What is meant in the following exercise by functorial on A?

Let $\mathcal{C}$ be a category and $\{B_i\}_{i\in I}\subset\operatorname{Obj}(\mathcal{C})$ so that the category product $\prod_{i\in I} B_i$ with projections $\pi_j: \prod_{i\in I} B_i \to B_j$ for $j\in I$ exists. Prove that for any $A\in\operatorname{Obj}(\mathcal{C})$ there exists a bijection of sets $$\phi: \operatorname{Hom}_{\mathcal{C}}(A, \prod_{i\in I} B_i)\to\prod_{i\in I}\operatorname{Hom}_{\mathcal{C}}(A, B_i)$$which is functorial on $A$.

A natural choice for me would be $\phi: f \mapsto \{\pi_i \circ f\}_{i\in I}$, which is bijective because of the universal property. So what is the property that I need to show now?

As this is a graded homework, please do not post solutions here. I only want to know what functorial means in this given context.

Thanks in advance to all contributors.

Answer 1

As pointed out by Max in the comments, the author means that the isomorphism $\phi$ is natural. If we have a morphism $\alpha : A' \to A$, then the following diagram must commute:

$$\require{AMScd} \begin{CD} \operatorname{Hom}_{\mathcal C}(A, \prod_{i\in I} B_i) @>{\phi}>> \prod_{i\in I} \operatorname{Hom}_{\mathcal C}(A, B_i) \\ @VV{\overline \alpha}V @VV{\overline \alpha}V \\ \operatorname{Hom}_{\mathcal C}(A', \prod_{i\in I} B_i) @>{\phi}>> \prod_{i\in I} \operatorname{Hom}_{\mathcal C}(A', B_i) \end{CD}$$

$\overline \alpha$ is the precomposition with $\alpha$. Similarly, if we have a family of morphisms $\beta_i : B_i \to B'_i$ then the corresponding diagram induced by $\overline \beta_i$ must commute.

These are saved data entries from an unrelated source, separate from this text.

Lemma read_motd p a rest : wf_motd p a ->
  packet_read_legacy_motd true (Some (encode_motd p a ++ rest)) = Next p.
Proof.
  intros (Ha & Hc & Hl & Hp & Hv). set (mem := encode_motd p a ++ rest).
  pose proof (at_off_start mem) as A. unfold mem in A at 2. unfold encode_motd in A. rewrite <- !app_assoc in A.
  pose proof (at_off_len _ _ _ A) as [Hm _]. rewrite !len_app, legacy_chars_len in Hm.
  change (len motd_prefix) with 27 in Hm. change (len (protocol_uint16_write _)) with 2 in Hm.
  change (len [m_version p]) with 1 in Hm. change (len (protocol_uint32_write _)) with 4 in Hm.
  change (len (protocol_uint16_write (len a))) with 2 in Hm.
  unfold packet_read_legacy_motd. if_as E1; [lia|].
  do 2 apply at_off_skip in A. change (0 + len motd_prefix + len (protocol_uint16_write (u16 (len a * 2 + 7)))) with 29 in A.
  rewrite (at_off_rd8 _ _ _ _ A). cbn [mbind run_bind]. apply at_off_skip in A.
  change (29 + len [m_version p]) with 30 in A. rewrite (uint16_read_at _ _ _ _ A) by lia. cbn [mbind run_bind].
  apply at_off_skip in A. change (30 + len (protocol_uint16_write (len a))) with 32 in A. if_as E2; [zlia|].
  cbn [negb]. rewrite Nat2Z.id. rewrite (legacy_chars_read_at _ _ _ _ (is_cstr_bytes _ Hc) A). cbn [mbind run_bind].
  apply at_off_skip in A. rewrite legacy_chars_len, Z.mul_comm in A.
  rewrite (uint32_read_at _ _ _ _ A) by lia. cbn [mbind run_bind]. rewrite u16_id by done.
  f_equal. destruct p; simpl in *. by subst.
Qed.

Lemma motd_recognised p a rest : wf_motd p a ->
  outcome (protocol_packet_length (Some (encode_motd p a ++ rest)))
  = Some (PROTOCOL_PACKET_COMPLETE, len (encode_motd p a)) /\
  outcome (protocol_identify (Some (encode_motd p a ++ rest))) = Some (legacy PVER_LEGACYM3).
Proof.
  intros (Ha & Hc & Hl & Hp & Hv).
  set (tl := concat (protocol_uint16_write <$> a) ++ protocol_uint32_write (m_port p) ++ rest).
  set (hd := motd_prefix ++ protocol_uint16_write (u16 (len a * 2 + 7)) ++ [m_version p]).
  assert (He : encode_motd p a ++ rest = hd ++ protocol_uint16_write (len a) ++ tl)
    by (unfold encode_motd, hd, tl; by rewrite <- !app_assoc).
  assert (Hsz : len (encode_motd p a) = 36 + 2 * len a).
  { unfold encode_motd. rewrite !len_app, legacy_chars_len. change (len motd_prefix) with 27.
    change (len (protocol_uint32_write _)) with 4. cbn [length protocol_uint16_write]. lia. }
  assert (A : at_off (encode_motd p a ++ rest) 30 (protocol_uint16_write (len a) ++ tl)) by by exists hd.
  assert (Hs : exists s, encode_motd p a ++ rest = 254 :: 1 :: 250 :: s) by (eexists; reflexivity).
  destruct Hs as [s Hs]. assert (Hln : len (254 :: 1 :: 250 :: s) = 36 + 2 * len a + len rest) by (rewrite <- Hs; lens).
  rewrite Hs in *. cbn [protocol_packet_length protocol_identify]. rewrite !rd8_0. cbn [mbind run_bind].
  rewrite !rd8_1, !rd8_2. cbn [mbind run_bind Z.eqb Pos.eqb andb].
  do 3 (if_as E; [lia|]; clear E). if_as E1; [lia|]. rewrite (uint16_read_at _ _ _ _ A) by lia. cbn [mbind run_bind].
  split; [|by repeat (if_as E; [lia|]; clear E)]. unfold verdict_of_size. rewrite Hsz. cbn [outcome].
  if_as E2; [lia|]. do 2 f_equal. lia.
Qed.

Lemma write_motd p a : wf_motd p a -> packet_write_legacy_motd p = Some (encode_motd p a).
Proof.
  intros (Ha & Hc & Hl & _). unfold packet_write_legacy_motd, encode_motd.
  rewrite Ha, cstr_id, (u16_id (len a)) by (done || lia). done.
Qed.

Lemma encode_motd_len p a : len (encode_motd p a) = 36 + len a * 2.
Proof.
  unfold encode_motd. rewrite !len_app, legacy_chars_len. change (len motd_prefix) with 27.
  change (len (protocol_uint16_write (u16 (len a * 2 + 7)))) with 2. change (len (protocol_uint16_write (len a))) with 2.
  change (len [m_version p]) with 1. change (len (protocol_uint32_write (m_port p))) with 4. lia.
Qed.

(** A rewritten server-list ping is read back as written and recognised as one
    complete ping, with anything behind it. *)
Lemma legacy_motd_roundtrip p a rest : wf_motd p a ->
  packet_write_legacy_motd p = Some (encode_motd p a) /\
  packet_read_legacy_motd true (Some (encode_motd p a ++ rest)) = Next p /\
  outcome (protocol_packet_length (Some (encode_motd p a ++ rest)))
  = Some (PROTOCOL_PACKET_COMPLETE, len (encode_motd p a)) /\
  outcome (protocol_identify (Some (encode_motd p a ++ rest))) = Some (legacy PVER_LEGACYM3).
Proof.
  intros Hw. split; [by apply write_motd|]. split; [by apply read_motd|by apply motd_recognised].
Qed.

Definition sample_ping : p_motd_legacy := {| m_address := Some [97; 46; 98]; m_port := 25565; m_version := 78 |}.

(** ** Replies: proofs *)

(** A legacy client reads a disconnect packet: the code, a character count and
    that many big-endian characters, here all below 256. *)
Fixpoint legacy_text (l : bytes) : option bytes :=
  match l with
  | [] => Some []
  | 0 :: c :: l => (fun t => c :: t) <$> legacy_text l
  | _ => None
  end.
Definition legacy_reply (l : bytes) : option bytes :=
  match l with
  | 255 :: hi :: lo :: chars => if len chars =? 2 * (hi * 256 + lo) then legacy_text chars else None
  | _ => None
  end.

Lemma legacy_text_chars s : is_bytes s -> legacy_text (concat (protocol_uint16_write <$> s)) = Some s.
Proof.
  induction 1 as [|b s Hb Hs IH]; [done|]. unfold is_byte in Hb. unfold protocol_uint16_write.
  cbn [fmap list_fmap concat app]. replace (u8 (b / 256)) with 0 by (unfold u8; zlia).
  rewrite u8_id by done. cbn [legacy_text]. fold protocol_uint16_write. by rewrite IH.
Qed.

Lemma legacy_reply_chars s : is_bytes s -> len s < 2 ^ 16 ->
  legacy_reply ([255] ++ protocol_uint16_write (len s) ++ concat (protocol_uint16_write <$> s)) = Some s.
Proof.
  intros Hs Hl. unfold protocol_uint16_write at 1. cbn [app legacy_reply].
  rewrite legacy_chars_len. replace (u8 (len s / 256) * 256 + u8 (len s)) with (len s) by (unfold u8; zlia).
  rewrite Z.eqb_refl. by apply legacy_text_chars.
Qed.

Lemma version_digits_decimal ver : 0 <= ver < 256 -> reverse (version_digits 3 ver) = decimal ver.
Proof.
  intros Hv. pose proof (byte_forall (fun v => bool_decide (reverse (version_digits 3 v) = decimal v))) as H.
  apply (bool_decide_eq_true_1 _). apply H; [by vm_compute|done].
Qed.

(** The text of the status reply, per generation of the client. *)
Definition legacy_motd_text (v : protocol_version) (src : bytes) (ver : Z) : bytes :=
  match v with
  | PVER_LEGACYM1 => src ++ section_zero
  | _ => section_open ++ decimal ver ++ section_split ++ (src ++ [0]) ++ section_tail
  end.

Lemma legacy_chars_app s t : legacy_chars s ++ legacy_chars t = legacy_chars (s ++ t).
Proof. unfold legacy_chars. by rewrite fmap_app, concat_app. Qed.

Lemma make_motd_legacy_spec cap src v ver :
  v = PVER_LEGACYM1 \/ v = PVER_LEGACYM2 \/ v = PVER_LEGACYM3 -> 0 <= ver < 256 -> 0 <= cap ->
  let text := legacy_motd_text v src ver in
  make_motd_legacy cap (Some src) v ver =
  if (cap <? 3 + 2 * len text) || (UINT16_MAX <? len text) then []
  else [255] ++ protocol_uint16_write (len text) ++ concat (protocol_uint16_write <$> text).
Proof.
  intros Hv Hver Hc text. pose proof (version_digits_decimal ver Hver) as Hd.
  assert (Hdl : len (decimal ver) = len (version_digits 3 ver)) by (rewrite <- Hd, length_reverse; done).
  assert (Ht : len text = len src + match v with PVER_LEGACYM1 => 4 | _ => len (version_digits 3 ver) + 9 end).
  { unfold text, legacy_motd_text. destruct Hv as [->|[->| ->]];
      unfold section_open, section_split, section_tail, section_zero; rewrite ?len_app, ?Hdl; simpl length; lia. }
  assert (Htext : text = legacy_motd_text v src ver) by done. clearbody text.
  unfold make_motd_legacy, UINT16_MAX. rewrite Hd.
  change (len section_zero) with 4. change (len section_open) with 3.
  change (len section_split) with 2. change (len section_tail) with 3.
  destruct Hv as [->|[->| ->]];
    (if_as E0; [by if_as E1; [|lia]|]);
    (if_as E1; [by if_as E2; [|lia]|]); (if_as E2; [by if_as E3; [|zlia]|]); (if_as E3; [zlia|]);
    match goal with |- context [protocol_uint16_write (len src + ?k)] => replace (len src + k) with (len text) by lia end;
    rewrite !legacy_chars_app; by subst text.
Qed.

Lemma make_kickreason_legacy_spec cap src : 0 <= cap ->
  make_kickreason_legacy cap (Some src) =
  if (cap <? 3 + 2 * len src) || (UINT16_MAX <? len src) then []
  else [255] ++ protocol_uint16_write (len src) ++ concat (protocol_uint16_write <$> src).
Proof.
  intros Hc. unfold make_kickreason_legacy, UINT16_MAX, SIZE_MAX, UINT64_MAX.
  if_as E0; [by if_as E1; [|lia]|]. if_as E1; if_as E2; try done; zlia.
Qed.

Lemma legacy_reply_out cap text : is_bytes text ->
  let out := if (cap <? 3 + 2 * len text) || (UINT16_MAX <? len text) then []
             else [255] ++ protocol_uint16_write (len text) ++ concat (protocol_uint16_write <$> text) in
  (out = [] <-> cap < 3 + 2 * len text \/ UINT16_MAX < len text) /\
  (out <> [] -> len out <= cap /\ legacy_reply out = Some text).
Proof.
  intros Hb out. subst out. destruct (_ || _) eqn:E.
  - split; [|done]. split; [lia|done].
  - split; [split; [done|lia]|]. intros _. split; [|apply legacy_reply_chars; unfold UINT16_MAX in *; [done|lia]].
    rewrite !len_app, legacy_chars_len. cbn [length protocol_uint16_write]. lia.
Qed.

(** The legacy disconnect and status replies are refused exactly when the text
    does not fit the destination or a 16-bit count, and otherwise a legacy client
    reads the text from them. *)
Lemma legacy_replies_decode cap src v ver : is_bytes src -> 0 <= cap -> 0 <= ver < 256 ->
  v = PVER_LEGACYM1 \/ v = PVER_LEGACYM2 \/ v = PVER_LEGACYM3 ->
  (let out := make_kickreason_legacy cap (Some src) in
   (out = [] <-> cap < 3 + 2 * len src \/ UINT16_MAX < len src) /\
   (out <> [] -> len out <= cap /\ legacy_reply out = Some src)) /\
  (let text := legacy_motd_text v src ver in
   let out := make_motd_legacy cap (Some src) v ver in
   (out = [] <-> cap < 3 + 2 * len text \/ UINT16_MAX < len text) /\
   (out <> [] -> len out <= cap /\ legacy_reply out = Some text)).
Proof.
  intros Hs Hc Hver Hv. cbv zeta. rewrite make_kickreason_legacy_spec, make_motd_legacy_spec by done.
  split; apply legacy_reply_out; [done|]. pose proof (decimal_cstr ver ltac:(lia)) as Hd.
  apply is_cstr_bytes in Hd. unfold legacy_motd_text.
  assert (Hk : is_bytes section_open /\ is_bytes section_split /\ is_bytes section_tail /\ is_bytes section_zero /\ is_bytes [0])
    by (repeat split; bytes_ok).
  destruct Hv as [->|[->| ->]]; rewrite !is_bytes_app; tauto.
Qed.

Of course, you can view the functor under consideration as a bifunctor and combine the diagrams above into one diagram and prove naturality in one step. The choice is up to you.

Answer 2

Given $\mathcal{C}$, one can construct the category $[\mathcal{C}^\text{opp}, \textbf{Set}]$ of contravariant functors $\mathcal{C} \rightarrow \textbf{Set}$, with as morphisms the natural transformations. Now it turns out this category contains all products. This is so because if $\{F_i\}_{i \in I}$ is a collection of functors we can just use the fact that the product of sets is always defined and define for $X \in \mathcal{C}$ $$(\prod_i F_i) (X)= \prod_i F_i(X)$$, and if $f : Y \rightarrow X$ in $\mathcal{C}$, just define $$\prod_i F_i (f) ((x_i)_{i \in I})=(F_i(f)(x_i))_{i \in I}$$ where $x_i \in F_i(X)$. One can show we also have obvious projection maps $\pi_i \prod_i F_i \rightarrow \pi_i$ and that these together with the product functor do indeed satisfy the universal property of the product. Now of course we already know a a lot of objects in $[\mathcal{C}^\text{opp}, \textbf{Set}]$ , namely the $\text{Hom}(-,X)$ for $X$ in $\mathcal{C}$ an object. The formalisation of what you need to prove is: There is an isomorphism of contravariant functors $$\text{Hom}(-, \prod_i B_i) \cong \prod_i \text{Hom}(-,B_i).$$